Aurivillialepas falcata

Scientific classification
- Kingdom: Animalia
- Phylum: Arthropoda
- Clade: Pancrustacea
- Class: Thecostraca
- Subclass: Cirripedia
- Order: Calanticomorpha
- Family: Calanticidae
- Genus: Aurivillialepas
- Species: A. falcata
- Binomial name: Aurivillialepas falcata (Aurivillius, 1898)
- Synonyms: Scalpellum falcata Scillaelepas falcata

= Aurivillialepas falcata =

- Genus: Aurivillialepas
- Species: falcata
- Authority: (Aurivillius, 1898)
- Synonyms: Scalpellum falcata, Scillaelepas falcata

Species of barnacle

Aurivillialepas falcata is a species of barnacle in the Calanticidae family. It was described by the Swedish biologist Carl Wilhelm Samuel Aurivillius in 1898.

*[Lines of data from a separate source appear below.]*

Lemma ps_get_abs_spec s p : get_abs_ok s p.
Proof.
  induction p as [p IH] using PElement_tree_ind; intros O T L; rewrite ps_get_abs_eq.
  destruct (pe_form_cases p O) as [F|[F|F]]; rewrite F; simpl Z.eqb; cbn match.
  - destruct (pe_ok_leaf p O) as (_ & _ & D & _); [rewrite F; discriminate|].
    pose proof (data_ok_len p D) as DL; destruct D as (E & _).
    rewrite (pe_value_prim p F) in *; destruct T as [_ T]; cbn [ber] in *.
    rewrite (ps_get_id_ident p 0 T), ps_get_len_lenoct, E by exact DL.
    rewrite !zlen_app in *; rewrite Z.add_assoc in L.
    pose proof (zlen_nonneg (ident (pe_class p) 0 (pe_id p))); pose proof (zlen_nonneg (lenoct (zlen (pe_data p)))).
    rewrite i32_id by (unfold is_int, INT_MIN; zlen).
    exists p; rewrite Z.add_assoc; repeat split; auto; [apply pe_value_prim, F | left; rewrite F; discriminate].
  - destruct (pe_ok_leaf p O) as (_ & _ & (E & _) & _); [rewrite F; discriminate|].
    rewrite (pe_value_icons p F) in *; cbn [ber] in *.
    exists p; rewrite E; repeat split; auto; [apply pe_value_icons, F | left; rewrite F; discriminate].
  - destruct (pe_ok_node p O F) as (T' & N & M); rewrite (pe_value_cons p F) in *.
    destruct T as [[_ T] Ts]; apply fold_and in Ts; cbn [ber] in *; rewrite zlen_app in *.
    fold (ber_list s (pe_cons p)) in *; set (body := ber_list s (pe_cons p)) in *.
    pose proof (wrap_body s body); pose proof (zlen_nonneg body); pose proof (ident_length (pe_class p) 1 (pe_id p)).
    destruct (get_abs_list_spec s (pe_cons p) 0 IH M Ts) as (l & E & Ol & Vl & Sl); [lia | fold body; lia|].
    rewrite E; fold body; cbn [cbind]; rewrite Z.add_0_l, len_strategy_spec by lia.
    set (pe' := set_len (set_cons p l) (plen s body)).
    rewrite (ps_get_id_ident pe' 1 T), (get_len_plen s body pe') by (lia || reflexivity).
    change (pe_class pe') with (pe_class p); change (pe_id pe') with (pe_id p).
    exists pe'; split; [f_equal; f_equal; rewrite i32_id; [lia|]; unfold is_int, INT_MIN; lia|].
    split; [apply ok_cons; auto|]; split; [rewrite (pe_value_cons pe' F); simpl; congruence|].
    right; [exact F | simpl; rewrite Vl; reflexivity | exact Sl].
Qed.

(** ** The writes of the encoder *)

Definition prim_writes (p : PElement) : list (list Z * Z) :=
  [(ident (pe_class p) 0 (pe_id p), 0); (lenoct (pe_len p), 0); (pe_data p, 1)].

Fixpoint pe_writes (p : PElement) : list (list Z * Z) :=
  if pe_form p =? PE_FORM_ICONS then [(pe_data p, 1)]
  else if pe_form p =? PE_FORM_PRIM then prim_writes p
  else
    (ident (pe_class p) 1 (pe_id p), 0) ::
    (if pe_len p =? PE_LEN_INDF then [128] else lenoct (pe_len p), 0) ::
    (if pe_len p =? 0 then []
     else concat (map pe_writes (pe_cons p)) ++
          (if pe_len p =? PE_LEN_INDF then prim_writes pe_eoc else [])).

Lemma pe_writes_eq p : pe_writes p =
  if pe_form p =? PE_FORM_ICONS then [(pe_data p, 1)]
  else if pe_form p =? PE_FORM_PRIM then prim_writes p
  else
    (ident (pe_class p) 1 (pe_id p), 0) ::
    (if pe_len p =? PE_LEN_INDF then [128] else lenoct (pe_len p), 0) ::
    (if pe_len p =? 0 then []
     else concat (map pe_writes (pe_cons p)) ++
          (if pe_len p =? PE_LEN_INDF then prim_writes pe_eoc else [])).
Proof. destruct p; reflexivity. Qed.

(** The octets written are the reference encoding. *)
Lemma pe_writes_ber s p : pe_ok p -> sized s p -> concat (map fst (pe_writes p)) = ber s (pe_value p).
Proof.
  induction p as [p IH] using PElement_tree_ind; intros O S; rewrite pe_writes_eq.
  destruct (pe_form_cases p O) as [F|[F|F]]; rewrite F; simpl Z.eqb; cbn match.
  - destruct (pe_ok_leaf p O) as (_ & _ & (E & _) & _); [rewrite F; discriminate|].
    rewrite (pe_value_prim p F); cbn; rewrite app_nil_r, E; reflexivity.
  - rewrite (pe_value_icons p F); cbn; apply app_nil_r.
  - destruct (pe_ok_node p O F) as (_ & _ & M); rewrite (pe_value_cons p F); cbn [ber].
    inversion_clear S as [N|_ L Sl]; [easy|]; fold (ber_list s (pe_cons p)) in *.
    assert (B : concat (map fst (concat (map pe_writes (pe_cons p)))) = ber_list s (pe_cons p)).
    { clear -IH M Sl; unfold ber_list; induction (pe_cons p) as [|q l IHl]; [reflexivity|].
      inversion_clear IH; inversion_clear M; inversion_clear Sl; simpl.
      rewrite map_app, concat_app; f_equal; auto. }
    set (body := ber_list s (pe_cons p)) in *; pose proof (zlen_nonneg body).
    cbn [map fst concat]; f_equal; unfold wrap; rewrite L; unfold plen, PE_LEN_INDF.
    destruct (definite s (zlen body)).
    + rewrite (proj2 (Z.eqb_neq (zlen body) (-1))) by lia; f_equal.
      destruct (Z.eqb_spec (zlen body) 0) as [Z|_].
      * apply zlen_0 in Z; rewrite Z; reflexivity.
      * rewrite app_nil_r; exact B.
    + cbn match; simpl Z.eqb; cbn match; rewrite map_app, concat_app, B; reflexivity.
Qed.

(** Lengths that the encoder can write: non-negative, or indefinite. *)
Lemma len_octets_plen s body : zlen body <= INT_MAX ->
  len_octets (plen s body) =
  Val (Some (if plen s body =? PE_LEN_INDF then [128] else lenoct (plen s body))).
Proof.
  intros L; unfold plen; pose proof (zlen_nonneg body); destruct (definite s (zlen body)); [|reflexivity].
  rewrite len_octets_lenoct by lia; unfold PE_LEN_INDF.
  rewrite (proj2 (Z.eqb_neq _ (-1))) by lia; reflexivity.
Qed.

Section EncoderLemmas.
Context {U : Type} `{PSOps U}.

Lemma ps_write_data_ok (ps : PStream U) p : data_ok p -> ps_write_data ps p = ps_write_aux ps (pe_data p) 1.
Proof.
  intros D; unfold ps_write_data; rewrite (rdn_ptr_data p D); destruct D as (E & _ & _).
  destruct (Z.leb_spec (pe_len p) 0); [|reflexivity].
  rewrite (zlen_0 (pe_data p)) by (pose proof (zlen_nonneg (pe_data p)); lia); reflexivity.
Qed.

Lemma ps_write_id_ok (ps : PStream U) p form : pe_form p = form \/ (pe_form p = PE_FORM_ICONS /\ form = PE_FORM_CONS) ->
  0 <= form < 2 -> 0 <= pe_class p < 4 -> 0 <= pe_id p < 16384 ->
  ps_write_id ps p = ps_write_aux ps (ident (pe_class p) form (pe_id p)) 0.
Proof.
  intros F R C I; unfold ps_write_id.
  replace (if pe_form p =? PE_FORM_ICONS then PE_FORM_CONS else pe_form p) with form.
  - rewrite id_octets_ident by assumption; reflexivity.
  - unfold PE_FORM_ICONS in *; destruct F as [-> | [-> ->]]; [|reflexivity].
    rewrite (proj2 (Z.eqb_neq form 2)) by lia; reflexivity.
Qed.

Lemma write_prim_ok (ps : PStream U) p : pe_form p = PE_FORM_PRIM -> data_ok p ->
  0 <= pe_class p < 4 -> 0 <= pe_id p < 16384 ->
  write_prim ps p = ps_write_all ps (prim_writes p).
Proof.
  intros F D C I; unfold write_prim, prim_writes.
  rewrite (ps_write_id_ok ps p 0) by (auto; lia); rewrite ps_write_all_cons.
  destruct (ps_write_aux ps _ 0) as [[rc ps1]|]; cbn [cbind]; [|reflexivity].
  destruct (rc =? NOTOK); [reflexivity|]; unfold ps_write_len.
  rewrite len_octets_lenoct by (apply data_ok_len, D); cbn [cbind]; rewrite ps_write_all_cons.
  unfold ps_write; destruct (ps_write_aux ps1 _ 0) as [[rc2 ps2]|]; cbn [cbind]; [|reflexivity].
  rewrite ps_write_data_ok, ps_write_all_one by exact D; reflexivity.
Qed.

(** The members, written one after the other. *)
Definition pe2ps_members :=
  fix go (ps : PStream U) (l : list PElement) {struct l} : cres (Z * PStream U) :=
  match l with
  | [] => Val (OK, ps)
  | p :: l' =>
      ' (rc, ps) <- pe2ps_aux2 ps p 0;;
      if rc =? NOTOK then Val (NOTOK, ps) else go ps l'
  end.

Definition writes_ok (s : Z) (p : PElement) : Prop :=
  pe_ok p -> tags14 (pe_value p) -> sized s p -> zlen (ber s (pe_value p)) <= INT_MAX ->
  forall (ps : PStream U) eval, 0 <= eval -> pe2ps_aux2 ps p eval = ps_write_all ps (pe_writes p).

Lemma pe2ps_members_ok s l : Forall (writes_ok s) l -> Forall pe_ok l -> Forall (sized s) l ->
  Forall tags14 (map pe_value l) -> zlen (ber_list s l) <= INT_MAX ->
  forall ps, pe2ps_members ps l = ps_write_all ps (concat (map pe_writes l)).
Proof.
  induction 1 as [|p l Hp _ IH]; intros O S T L ps; [reflexivity|].
  inversion_clear O; inversion_clear S; inversion_clear T; unfold ber_list in L; simpl in L.
  rewrite zlen_app in L; pose proof (zlen_nonneg (ber s (pe_value p))).
  fold (ber_list s l) in L; pose proof (zlen_nonneg (ber_list s l)).
  simpl; rewrite Hp, ps_write_all_app by (auto; lia).
  destruct (ps_write_all ps (pe_writes p)) as [[rc ps1]|]; simpl; [|reflexivity].
  destruct (rc =? NOTOK); [reflexivity | apply IH; auto; lia].
Qed.

Lemma pe2ps_aux2_eq (ps : PStream U) pe eval : pe2ps_aux2 ps pe eval =
  if pe_form pe =? PE_FORM_ICONS then ps_write_data ps pe
  else if pe_form pe =? PE_FORM_PRIM then write_prim ps pe
  else
    ' (rc, ps) <- ps_write_id ps pe;;
    if rc =? NOTOK then Val (NOTOK, ps)
    else
      ' (rc, ps) <- ps_write_len ps pe;;
      if rc =? NOTOK then Val (NOTOK, ps)
      else if pe_form pe =? PE_FORM_CONS then
        if eval <? 0 then Val (OK, ps)
        else if negb (pe_len pe =? 0) then
          ' (rc, ps) <- pe2ps_members ps (pe_cons pe);;
          if rc =? NOTOK then Val (NOTOK, ps)
          else if pe_len pe =? PE_LEN_INDF then write_prim ps pe_eoc
          else Val (OK, ps)
        else Val (OK, ps)
      else Val (OK, ps).
Proof. destruct pe; reflexivity. Qed.

Lemma pe_eoc_ok : data_ok pe_eoc.
Proof. unfold data_ok, INT_MAX; simpl; repeat split; [discriminate | constructor]. Qed.

Lemma pe2ps_node_ok s p : pe_ok p -> pe_form p = PE_FORM_CONS -> tags14 (pe_value p) -> sized s p ->
  zlen (ber s (pe_value p)) <= INT_MAX -> Forall (writes_ok s) (pe_cons p) ->
  forall (ps : PStream U) eval, 0 <= eval -> pe2ps_aux2 ps p eval = ps_write_all ps (pe_writes p).
Proof.
  intros O F T S L IH ps eval V; rewrite pe2ps_aux2_eq, pe_writes_eq, F; simpl Z.eqb; cbn match.
  destruct (pe_ok_node p O F) as (_ & _ & M); rewrite (pe_value_cons p F) in *.
  destruct T as [[C I] T]; apply fold_and in T; cbn [ber] in L; fold (ber_list s (pe_cons p)) in L.
  inversion_clear S as [N|_ E Sl]; [easy|]; fold (ber_list s (pe_cons p)) in E.
  rewrite zlen_app in L; pose proof (zlen_nonneg (ident (pe_class p) 1 (pe_id p))).
  pose proof (wrap_body s (ber_list s (pe_cons p))).
  rewrite (ps_write_id_ok ps p 1), ps_write_all_cons by (auto; lia).
  destruct (ps_write_aux ps _ 0) as [[rc ps1]|]; cbn [cbind]; [|reflexivity].
  destruct (rc =? NOTOK); [reflexivity|]; unfold ps_write_len.
  rewrite E, len_octets_plen, ps_write_all_cons by lia; cbn [cbind]; unfold ps_write.
  destruct (ps_write_aux ps1 _ 0) as [[rc2 ps2]|]; cbn [cbind]; [|reflexivity].
  destruct (rc2 =? NOTOK); [reflexivity|].
  rewrite (proj2 (Z.ltb_ge eval 0) V); destruct (plen s _ =? 0); [reflexivity|]; cbn [negb].
  rewrite (pe2ps_members_ok s) by (auto; lia); rewrite ps_write_all_app.
  destruct (ps_write_all ps2 _) as [[rc3 ps3]|]; cbn [cbind]; [|reflexivity].
  destruct (rc3 =? NOTOK); [reflexivity|]; destruct (plen s _ =? PE_LEN_INDF); [|reflexivity].
  apply write_prim_ok; [reflexivity | apply pe_eoc_ok | cbv; easy | cbv; easy].
Qed.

A. falcata inhabits in the northeastern Atlantic Ocean near Macronesia. Its range extends from the Azores to the Canary Islands. It is found at depths ranging from 170m to 1030m below sea level. It attaches itself to solid objects including gravel and corals.

A. falcata is hemaphroditic. Complemental males (smaller, exclusively male barnacles) are often found between the rostum and subrostum of the larger hermaphroditic individuals.